BeltaLodaLife · 25/07/2025 19:53

Their own joking is about OP’s fertility issues. She is the only one of them who is childless, and they have running jokes that she can then provide the childcare so they can all have time off and enjoy the pub… without her. So, 1) she is being left out of activities and 2) they use the fact that she can’t have kids as a reason that she must be desperate to babysit so they’re acting like they’re doing her a favour.

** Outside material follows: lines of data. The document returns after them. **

Lemma tmpfs_within_limit_witness :
  ValidateAndInjectTmpfs StorageDemo.tmpfs_body 512 = TmpfsBody (Doc StorageDemo.tmpfs_forwarded) ∧
  (mount_size StorageDemo.tmpfs_mount_forwarded <= 512 * 1048576)%Z ∧
  mount_size StorageDemo.tmpfs_mount_forwarded ≠ 0%Z.
Proof.
  split; [vm_compute; reflexivity|].
  refine (proj1 (tmpfs_within_limit StorageDemo.tmpfs_body 512 StorageDemo.tmpfs_forwarded
            (obj_of (JObj [("Mounts", JArr [StorageDemo.tmpfs_mount_forwarded]); ("Tmpfs", JObj [("/tmp", JStr "rw,size=64m")])]))
            _ _ _) [StorageDemo.tmpfs_mount_forwarded] StorageDemo.tmpfs_mount_forwarded _ _ _);
    [lia|vm_compute; reflexivity|vm_compute; reflexivity|vm_compute; reflexivity|left|vm_compute; reflexivity].
Defined.

Lemma tmpfs_first_size_decides_witness :
  ValidateAndInjectTmpfs (Doc (JObj [("HostConfig", JObj [("Tmpfs", JObj [("/tmp", JStr "size=1m,size=100g")])])])) 512 =
  TmpfsBody (Doc (JObj [("HostConfig", JObj [("Tmpfs", JObj [("/tmp", JStr "size=1m,size=100g")])])])).
Proof. apply (tmpfs_first_size_decides "/tmp" "size=100g" 512). lia. Defined.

It’s grotesque and cruel. The OP was not at all out of line to point out that despite having fertility struggles, she doesn’t want to be stuck home with all the kids while they all go out and have fun. It isn’t a chance for her to look after kids, it’s a holiday for her too and they don’t get to monopolise her.

If he is upset at that being pointed out then he shouldn’t be making those jokes in the first place.

I don’t think I did say op was out of line for saying it, basically said I could see it from both sides

ParmaVioletTea · 25/07/2025 19:59

They are bloody rude organising a trip out, but not including you and your husband. I’d be so pissed off with that and the assumptions about you doing childcare I’d be pulling out of the trip.

IHopeYouStepOnALegPiece · 25/07/2025 20:00

WeekendFreedom · 25/07/2025 19:58

I don’t think I did say op was out of line for saying it, basically said I could see it from both sides

How on earth can you see it from their side? are you one of the idiots that's going on the trip?

Sunshineofyourlove · 25/07/2025 20:01

You are much better off out of this rather toxic group of self-centred people. Your husband sounds great - now you just need better friends.

I've been where you are, and remember how difficult it was, even though it was a long time ago and I've got a lovely family now. I hope the same happens for you.

SatsumaDog · 25/07/2025 20:01

I pull out of the trip op, it sounds bloody awful. Do something else just the two of you.

PolyVagalNerve · 25/07/2025 20:02

Trainfortwoplease · 25/07/2025 18:57

DH has said we should use the time booked off and go for a city break abroad - my choice where.

Theres been no response on either the group chat or to my message, so I suppose if it stays like that it speaks volumes.

Thank you everyone, that was the sense check I needed. Its crazy the way you doubt yourself, but I'd be so angry if this were happening to my siblings or friends.

I think you and your DH are amazing !
have a fantastic weekend break and leave that group chat -
they don’t deserve your headspace 👍

Tortielady · 25/07/2025 20:02

Gregg deserved that hearty kick in his doughnuts. Why do he and his enabler-in-chief think it's a privilege to look after their sprogs? People either have their own children (in which case they are already busy) or they don't, for a variety of reasons which preclude being roped in as free labour.

Vienna is nice and strudel and sachertorte are a cut above Flaky Gregg and Co.

Toptotoe · 25/07/2025 20:03

I wouldn’t reply about it being a joke.
I think you need to reply saying that anyone that has expectations about you baby sitting is going to be disappointed.

ParmaVioletTea · 25/07/2025 20:03

Oh now I’ve RTFT and your answer was superb and your DH is a star!

I hope you have a great city break together, just the two of you.